L’associazione Frontiera Sud che opera sul territorio della Piana del Sele per i diritti dei lavoratori migranti insieme all’associazione Manden, punto di riferimento della comunità Maliana nella regione Campania, ha pensato che non fosse possibile che Ousmane rimanesse invisibile anche dopo la sua morte. È stata fatta una denuncia per omicidio stradale ma i tempi della giustizia non sono compatibili con le esigenze di una comunità che sta piangendo un suo figlio.
Non vogliamo che Ousmane venga seppellito in una tomba anonima nel luogo che lo ha ucciso. Vogliamo invece che la sua famiglia abbia il diritto di vedere un figlio e un fratello morto a 26 anni. E vogliamo che voi che leggete questo appello possiate conoscere la storia di Ousmane, la storia di un giovane uomo che non è morto per una fatalità ma per nutrire un sistema di sfruttamento.
Riporteremo Ousmane a casa sua, un villaggio di pastori vicino Kita, a 180 km dalla capitale Bamako. Ma abbiamo bisogno del vostro aiuto. Siamo già in contatto con l’ambasciata maliana per le pratiche; ma tra i costi di trasporto, quelli burocratici e la possibilità di dare una degna sepoltura a Ousmane abbiamo bisogno di chiedere il vostro aiuto.

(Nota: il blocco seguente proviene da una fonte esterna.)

Lemma string_block_rd blk s i :
  string_block blk s -> 0 <= i < zlen s -> rd blk i = Ok (zget s i).
Proof.
  intros [_ ->] Hi. apply rd_Ok. split; [lia|]. unfold zlen in Hi.
  rewrite lookup_app_l by lia. unfold zget.
  destruct (lookup_lt_is_Some_2 s (Z.to_nat i)) as [x Hx]; [lia|].
  rewrite Hx. f_equal. symmetry. by apply nth_lookup_Some.
Qed.

Lemma string_block_wr blk s i b :
  string_block blk s -> 0 <= i < zlen s -> is_u8 b ->
  exists blk', wr blk i b = Ok blk' /\ string_block blk' (<[Z.to_nat i := b]> s).
Proof.
  intros [Hs ->] Hi Hb. unfold zlen in Hi.
  rewrite wr_in_range by (rewrite zlen_app; pose proof (zlen_nonneg (padding (length s)));
    unfold zlen in *; lia).
  eexists. split; [done|]. split.
  - by apply Forall_insert.
  - rewrite length_insert, insert_app_l by lia. done.
Qed.

Lemma check_bounds_block blk s idx k :
  string_block blk s ->
  check_bounds blk idx k =
    if (idx <? 0) || (zlen s <=? idx + k) then Raise Bound_error else Ok tt.
Proof. intros H. unfold check_bounds. by rewrite (caml_string_length_block _ _ H). Qed.

(** consecutive byte stores *)
Fixpoint wr_list (blk : list Z) (i : Z) (bs : list Z) : result (list Z) :=
  match bs with
  | [] => Ok blk
  | b :: bs => let* blk := wr blk i b in wr_list blk (i + 1) bs
  end.

(** [s] with the bytes [bs] written at [i] *)
Definition patch (s : list Z) (i : Z) (bs : list Z) : list Z :=
  take (Z.to_nat i) s ++ bs ++ drop (Z.to_nat i + length bs) s.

Un sostegno per la sua memoria, per gli amici che lo hanno conosciuto e per la sua famiglia. Un sostegno che serve a farci aprire gli occhi su tutti gli altri braccianti che a Campolongo vivono, lavorano e quotidianamente rischiano la vita nell’abbandono e nella invisibilità.
I fondi verranno raccolti dall’associazione Frontiera Sud e gestiti assieme all’associazione Manden che si occuperà delle pratiche burocratiche, dei costi per il rimpatrio della salma, dell'organizzazione di un funerale in loco nonché delle relazioni con l’ambasciata maliana in Italia e con la famiglia in Mali.